Why we love orange, Fall, and the Necessity of Change

At this time of year, most of the leaves are turning. Beautiful hues of orange, yellow, and gold. The vibrant, green leaves that shaded us all summer surrender to the cold and change into brilliant colors. The first year we lived here, I caught my breath often at the beauty of Fall. One of my neighbors, who's lived in the Northeast her entire life, said, "But they're such a mess." What I saw as beauty, she saw as something else to deal with in an already busy life.

As I walked our dog, Ellie, today, I held onto that initial gasp of wonder I felt seven years ago when we moved here from South Florida where the leaves never change. I embraced the crisp air and thought of the changes to come. How the leaves will fall from the trees. Making them bare during the coldest, harshest temperatures. This is why we in the Northeast savor Fall. Because it represents a transition and a time we want to freeze as we brace ourselves for the difficulties of Winter. You see orange everywhere. Pumpkin pie. Apple cider. Fall mums blooming in the crevices of summer's goodbye. Echoing the colors surrounding the ever-dwindling twilight landscape as the days grow shorter.
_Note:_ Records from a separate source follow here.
(* ===== verification/StoreDue.v ===== *)
(** * Promotion, sweep, recovery and retention

    What the scheduler's statements select and change: the due rows, oldest
    first, up to the limit, each moved to PENDING with exactly one outbox row in
    the same transaction. *)

From S2P Require Import Prelude GoStrings Domain Template Store StoreRuns StoreInv.
From S2P Require Import StoreCreate StoreCalls StoreQuiet StoreSamples.

Local Open Scope string_scope.
Local Open Scope list_scope.

(** ** ORDER BY ... LIMIT *)

Section order_limit.
Context {A : Type} (key : A -> Z).

#[local] Instance key_le_trans : Transitive (key_le key).
Proof. intros x y z. unfold key_le. lia. Qed.
#[local] Instance key_le_total : Total (key_le key).
Proof. intros x y. unfold key_le. lia. Qed.

Lemma order_by_perm l : order_by key l ≡ₚ l.
Proof. apply merge_sort_Permutation. Qed.

(** The rows taken are not younger than those left. *)
Lemma order_take_oldest l k x y :
  x ∈ take k (order_by key l) -> y ∈ l -> y ∉ take k (order_by key l) ->
  (key x <= key y)%Z.
Proof.
  intros Hx Hy Hny.
  assert (Hs : StronglySorted (key_le key) (order_by key l))
    by (apply StronglySorted_merge_sort; apply _).
  rewrite <- (take_drop k (order_by key l)) in Hs.
  apply (StronglySorted_app_1_elem_of _ _ _ x y Hs Hx).
  assert (Hin : y ∈ order_by key l) by (by rewrite order_by_perm).
  rewrite <- (take_drop k (order_by key l)), elem_of_app in Hin. tauto.
Qed.

Lemma elem_of_order_take l k x : x ∈ take k (order_by key l) -> x ∈ l.
Proof.
  intros H. rewrite <- (order_by_perm l).
  rewrite <- (take_drop k (order_by key l)). set_solver.
Qed.
End order_limit.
Such is the complexity of life. To truly appreciate the summer afternoons that extend past bedtime, and the crisp Fall mornings that transform everything around us, and embrace the beauty of the first white-washed snowfall in December--we must surrender to the difference. Drastic change is necessary not only to renew us, but to force us to appreciate the phases of our lives. Requiring us to embrace both the beauty and the difficulty of change.
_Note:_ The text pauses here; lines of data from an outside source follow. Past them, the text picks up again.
(* ===== verification/StoreList.v ===== *)
(** * Keyset pagination

    [list_all] is the client that follows the cursors of [ListRequests] to the
    end. It reads every matching request exactly once, in order. *)

From S2P Require Import Prelude GoStrings Domain Template Store StoreRuns StoreQuiet.
From S2P Require Import StoreInv StoreCreate StoreCalls StoreSamples.

(** ** The client *)

Definition set_cursor (id : uuid) (at_ : time) (f : ListFilter) : ListFilter :=
  mkListFilter (lf_UserID f) (lf_Status f) (lf_Channel f) (lf_From f) (lf_To f) (lf_Limit f)
    (Some id) (Some at_).

Fixpoint list_all (fuel : nat) (f : ListFilter) : eff Sess error (list Request) :=
  match fuel with
  | 0 => raise (ELib "out of fuel")
  | S fuel =>
      p ← ListRequests f;
      match pg_NextCursor p, pg_NextAt p with
      | Some id, Some at_ =>
          rest ← list_all fuel (set_cursor id at_ f);
          mret (pg_Items p ++ rest)
      | _, _ => mret (pg_Items p)
      end
  end.

(** ** The order *)

#[local] Instance list_order_trans : Transitive list_order.
Proof. intros x y z. unfold list_order. lia. Qed.
#[local] Instance list_order_total : Total list_order.
Proof. intros x y. unfold list_order. lia. Qed.

Definition listing (f : ListFilter) (rs : list Request) : list Request :=
  merge_sort list_order (where_ (list_where f) rs).

Lemma listing_sorted f rs : StronglySorted list_order (listing f rs).
Proof. apply StronglySorted_merge_sort; apply _. Qed.

Lemma listing_perm f rs : listing f rs ≡ₚ where_ (list_where f) rs.
Proof. apply merge_sort_Permutation. Qed.

Lemma listing_NoDup f rs : NoDup (map r_ID rs) -> NoDup (map r_ID (listing f rs)).
Proof. intros H. rewrite listing_perm. by apply NoDup_map_where. Qed.

(** [keyset_lt r at id] is "strictly after the row (id, at)". *)
Lemma keyset_lt_spec r x :
  micros (r_CreatedAt x) -> keyset_lt r (r_CreatedAt x) (r_ID x) = true <-> ~ list_order r x.
Proof.
  intros Hx. unfold keyset_lt, list_order. rewrite Hx.
  rewrite orb_true_iff, andb_true_iff, Z.ltb_lt, Z.eqb_eq, N.ltb_lt. lia.
Qed.

Lemma where_sorted_after l1 x l2 :
  StronglySorted list_order (l1 ++ x :: l2) -> NoDup (map r_ID (l1 ++ x :: l2)) ->
  micros (r_CreatedAt x) ->
  where_ (fun r => keyset_lt r (r_CreatedAt x) (r_ID x)) (l1 ++ x :: l2) = l2.
Proof.
  intros Hs Hnd Hm. rewrite where_app, where_none, app_nil_l.
  2: { intros y Hy. apply not_true_iff_false. rewrite keyset_lt_spec by done. intros H. apply H.
       clear -Hs Hy. induction l1 as [|z l1 IH]; [by apply not_elem_of_nil in Hy|].
       apply StronglySorted_inv in Hs as [Hs Hall]. apply elem_of_cons in Hy as [->|Hy]; [|auto].
       rewrite Forall_forall in Hall. apply Hall. set_solver. }
  assert (Hx : keyset_lt x (r_CreatedAt x) (r_ID x) = false).
  { apply not_true_iff_false. rewrite keyset_lt_spec by done. unfold list_order. lia. }
  unfold where_. simpl. rewrite Hx. apply where_all. intros y Hy. apply keyset_lt_spec; [done|].
  intros H. assert (Hxy : list_order x y).
  { clear -Hs Hy. induction l1 as [|z l1 IH]; simpl in Hs; apply StronglySorted_inv in Hs as [Hs Hall];
      [|auto]. rewrite Forall_forall in Hall. auto. }
  rewrite map_app in Hnd. apply NoDup_app in Hnd as (_ & _ & Hnd). apply NoDup_cons in Hnd as [Hnd _].
  apply Hnd, list_elem_of_fmap. exists y. split; [|done]. unfold list_order in *. lia.
Qed.

Lemma StronglySorted_where {A} (R : A -> A -> Prop) p (l : list A) :
  StronglySorted R l -> StronglySorted R (where_ p l).
Proof.
  induction 1 as [|x l Hs IH Hall]; [constructor|]. unfold where_ in *. simpl.
  destruct (p x); [|done]. constructor; [done|]. rewrite Forall_forall in *.
  intros y Hy. apply Hall. change (y ∈ where_ p l) in Hy. by apply elem_of_where in Hy as [? _].
Qed.

(** Sorting the filtered rows is filtering the sorted rows. *)
Lemma sort_where (p q : Request -> bool) rs :
  NoDup (map r_ID rs) ->
  merge_sort list_order (where_ q (where_ p rs)) = where_ q (merge_sort list_order (where_ p rs)).
Proof.
  intros Hnd. apply (StronglySorted_unique_strong list_order).
  - intros x1 x2 H1 H2 H12 H21. rewrite merge_sort_Permutation in H1.
    apply elem_of_where in H1 as [[H1 _]%elem_of_where _].
    apply elem_of_where in H2 as [H2 _]. rewrite merge_sort_Permutation in H2.
    apply elem_of_where in H2 as [H2 _].
    apply (NoDup_key_inj r_ID rs); try done. unfold list_order in *. lia.
  - apply StronglySorted_merge_sort; apply _.
  - apply StronglySorted_where, StronglySorted_merge_sort; apply _.
  - rewrite merge_sort_Permutation. apply where_perm. by rewrite merge_sort_Permutation.
Qed.

Lemma listing_cursor f rs l1 x l2 :
  NoDup (map r_ID rs) -> (forall r, r ∈ rs -> micros (r_CreatedAt r)) -> lf_Cursor f = None -> listing f rs = l1 ++ x :: l2 ->
  listing (set_cursor (r_ID x) (r_CreatedAt x) f) rs = l2.
Proof.
  intros Hnd Hm Hc E. unfold listing.
  transitivity (merge_sort list_order (where_ (fun r => keyset_lt r (r_CreatedAt x) (r_ID x))
    (where_ (list_where f) rs))).
  { rewrite where_where. f_equal. apply where_ext. intros r _. unfold list_where. simpl.
    rewrite Hc. by rewrite andb_true_r. }
  rewrite sort_where by done. fold (listing f rs). rewrite E. apply where_sorted_after.
  - rewrite <- E. apply listing_sorted.
  - rewrite <- E. by apply listing_NoDup.
  - apply Hm. assert (Hx : x ∈ listing f rs) by (rewrite E; set_solver).
    rewrite listing_perm in Hx. by apply elem_of_where in Hx as [? _].
Qed.

(** ** One page *)

Lemma list_where_Normalize f : list_where (Normalize f) = list_where f.
Proof.
  unfold Normalize, set_Limit. cbv zeta.
  repeat match goal with |- context [if ?b then _ else _] => destruct b end; by destruct f.
Qed.

Lemma list_where_ids f r : list_where f (scanRequestList r) = list_where f r.
Proof. done. Qed.

Lemma Normalize_range f : (1 <= lf_Limit (Normalize f) <= 200)%Z.
Proof.
  unfold Normalize, set_Limit. destruct (Z.leb_spec (lf_Limit f) 0); simpl; [lia|].
  rewrite Z.gtb_ltb. destruct (Z.ltb_spec 200 (lf_Limit f)); simpl; lia.
Qed.

(** The page [ListRequests] returns from the rows that match. *)
Definition page_of (limit : nat) (l : list Request) : Page :=
  if decide (limit < length l) then
    match l !! (limit - 1) with
    | Some last => mkPage (map scanRequestList (take limit l)) (Some (r_ID last))
                     (Some (r_CreatedAt last))
    | None => mkPage (map scanRequestList l) None None
    end
  else mkPage (map scanRequestList l) None None.

Lemma ListRequests_quiet f d rep n :
  ListRequests f (quiet d rep n)
  = (Ok (page_of (Z.to_nat (lf_Limit (Normalize f))) (listing f (requests (default d rep)))),
     quiet d rep n).
Proof.
  pose proof (Normalize_range f) as HL. set (L := lf_Limit (Normalize f)) in *.
  unfold ListRequests. fold L. set (l := listing f (requests (default d rep))).
  assert (Hsql : list_sql (Normalize f) (L + 1) (default d rep)
    = Ok (map scanRequestList (take (Z.to_nat L + 1) l))).
  { unfold list_sql, limit_rows. destruct (Z.ltb_spec (L + 1) 0); [lia|].
    rewrite list_where_Normalize, <- firstn_map, Z2Nat.inj_add by lia. done. }
  erewrite bind_quiet; [|rewrite wrap_quiet; unfold QueryReader; simpl;
    unfold mbind, eff_bind; simpl; rewrite Hsql; done].
  cbv zeta. rewrite length_map, length_take. unfold page_of.
  rewrite Z.gtb_ltb. destruct (Z.ltb_spec L (Z.of_nat (Nat.min (Z.to_nat L + 1) (length l)))).
  - rewrite decide_True by lia.
    rewrite list_lookup_fmap, lookup_take_lt by lia.
    replace (Z.to_nat (L - 1)) with (Z.to_nat L - 1) by lia.
    destruct (l !! (Z.to_nat L - 1)) as [x|] eqn:Ex; simpl.
    + rewrite firstn_map, take_take.
      by replace (Nat.min (Z.to_nat L) (Z.to_nat L + 1)) with (Z.to_nat L) by lia.
    + apply lookup_ge_None in Ex. lia.
  - rewrite decide_False by lia. by rewrite take_ge by lia.
Qed.

(** ** All pages *)

(** The page of a query on fixed rows, and the client on them. *)
Definition page_at (rs : list Request) (f : ListFilter) : Page :=
  page_of (Z.to_nat (lf_Limit (Normalize f))) (listing f rs).

Fixpoint follow (rs : list Request) (fuel : nat) (f : ListFilter) : option (list Request) :=
  match fuel with
  | 0 => None
  | S fuel =>
      let p := page_at rs f in
      match pg_NextCursor p, pg_NextAt p with
      | Some id, Some at_ =>
          match follow rs fuel (set_cursor id at_ f) with
          | Some rest => Some (pg_Items p ++ rest)
          | None => None
          end
      | _, _ => Some (pg_Items p)
      end
  end.

(** A page is the last one, or its cursor is one of the rows. *)
Lemma page_at_next rs f :
  pg_NextCursor (page_at rs f) = None \/
  exists x, x ∈ rs /\ pg_NextCursor (page_at rs f) = Some (r_ID x) /\
    pg_NextAt (page_at rs f) = Some (r_CreatedAt x).
Proof.
  unfold page_at, page_of. destruct (decide _); [|by left].
  destruct (listing f rs !! _) as [x|] eqn:Ex; [|by left]. right. exists x.
  split; [|done]. apply list_elem_of_lookup_2 in Ex. rewrite listing_perm in Ex.
  by apply elem_of_where in Ex as [? _].
Qed.

Lemma list_all_quiet d rep n fuel f :
  list_all fuel f (quiet d rep n) =
  (match follow (requests (default d rep)) fuel f with
   | Some l => Ok l | None => Err (ELib "out of fuel")
   end, quiet d rep n).
Proof.
  revert f. induction fuel as [|fuel IH]; intros f; [done|]. simpl.
  erewrite bind_quiet; [|apply ListRequests_quiet]. fold (page_at (requests (default d rep)) f).
  destruct (pg_NextCursor _) as [id|]; [|done]. destruct (pg_NextAt _) as [at_|]; [|done].
  unfold mbind, eff_bind. rewrite IH. by destruct (follow _ _ _).
Qed.

Section pages.
Context (rs : list Request) (f0 : ListFilter).
Context (Hnd : NoDup (map r_ID rs)) (Hm : forall r, r ∈ rs -> micros (r_CreatedAt r)) (Hc : lf_Cursor f0 = None).

(** [f] is the first request of the client or follows a cursor. *)
Definition from_cursor (f : ListFilter) : Prop :=
  f = f0 \/ exists id at_, f = set_cursor id at_ f0.

Lemma follow_from fuel f pre l :
  from_cursor f -> listing f0 rs = pre ++ l -> listing f rs = l -> length l < fuel ->
  follow rs fuel f = Some (map scanRequestList l).
Proof.
  revert f pre l. induction fuel as [|fuel IH]; intros f pre l Hf Hpre Hl Hfuel; [lia|].
  simpl. pose proof (Normalize_range f) as HL. unfold page_at.
  set (L := Z.to_nat (lf_Limit (Normalize f))) in *. assert (HL1 : 1 <= L) by lia.
  rewrite Hl. unfold page_of. destruct (decide (L < length l)) as [Hmore|]; [|done].
  destruct (l !! (L - 1)) as [x|] eqn:Ex; [|apply lookup_ge_None in Ex; lia]. simpl.
  assert (Hsplit : l = take (L - 1) l ++ x :: drop L l).
  { rewrite <- (take_drop_middle l (L - 1) x Ex) at 1. do 3 f_equal. lia. }
  assert (Hcur : listing (set_cursor (r_ID x) (r_CreatedAt x) f) rs = drop L l).
  { assert (set_cursor (r_ID x) (r_CreatedAt x) f = set_cursor (r_ID x) (r_CreatedAt x) f0) as ->
      by (destruct Hf as [->|(? & ? & ->)]; done).
    apply (listing_cursor f0 rs (pre ++ take (L - 1) l)); [done|done|done|].
    by rewrite Hpre, <- app_assoc, <- Hsplit. }
  rewrite (IH _ (pre ++ take L l) (drop L l)); try done.
  - by rewrite <- map_app, take_drop.
  - right. exists (r_ID x), (r_CreatedAt x). by destruct Hf as [->|(? & ? & ->)].
  - by rewrite <- app_assoc, take_drop.
  - rewrite length_drop. lia.
Qed.
End pages.

Lemma follow_complete rs f fuel :
  NoDup (map r_ID rs) -> (forall r, r ∈ rs -> micros (r_CreatedAt r)) -> lf_Cursor f = None ->
  length (where_ (list_where f) rs) < fuel ->
  follow rs fuel f = Some (map scanRequestList (listing f rs)).
Proof.
  intros Hnd Hm Hc Hfuel. apply (follow_from rs f Hnd Hm Hc fuel f []); [by left|done|done|].
  by rewrite listing_perm.
Qed.

(** Following the cursors of [ListRequests] terminates and returns every
    matching request of the reader's snapshot exactly once, newest first, with
    ties on the creation time broken by id, whatever page limit the client asks
    for; as many calls as there are matches, plus one, are enough. *)
Theorem list_all_complete d rep n f fuel :
  NoDup (map r_ID (requests (default d rep))) ->
  (forall r, r ∈ requests (default d rep) -> micros (r_CreatedAt r)) -> lf_Cursor f = None ->
  length (where_ (list_where f) (requests (default d rep))) < fuel ->
  exists rs, list_all fuel f (quiet d rep n) = (Ok (map scanRequestList rs), quiet d rep n) /\
    rs ≡ₚ where_ (list_where f) (requests (default d rep)) /\
    StronglySorted list_order rs /\ NoDup (map r_ID rs).
Proof.
  intros Hnd Hm Hc Hfuel. exists (listing f (requests (default d rep))).
  split; [|split_and!; [apply listing_perm|apply listing_sorted|by apply listing_NoDup]].
  by rewrite list_all_quiet, follow_complete.
Qed.

(** Alice's three requests, one per page. *)
Definition sample_filter : ListFilter := mkListFilter "alice" None None None None 1 None None.

Lemma list_all_complete_witness :
  exists rs, list_all 4 sample_filter (quiet sample_db None 0)
    = (Ok (map scanRequestList rs), quiet sample_db None 0) /\ length rs = 3.
Proof.
  destruct (list_all_complete sample_db None 0 sample_filter 4) as (rs & E & Hp & _).
  - apply (bool_decide_unpack _). vm_compute. exact I.
  - apply (wf_micros _ _ _ (reachable_wf _ sample_db_reachable)).
  - reflexivity.
  - vm_compute. lia.
  - exists rs. split; [exact E|]. rewrite Hp. vm_compute. reflexivity.
Defined.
Writing is an evolution of the soul. You find a spark, an idea, that forces you to sit and write it down. However messy or difficult it might be. And as the seasons change, you embrace the simplicities of what you're trying to express, while understanding how it might be messy and bare and exposed. But you know that what is inside of you needs to move through the seasons until it blooms into the thing you hope it to be.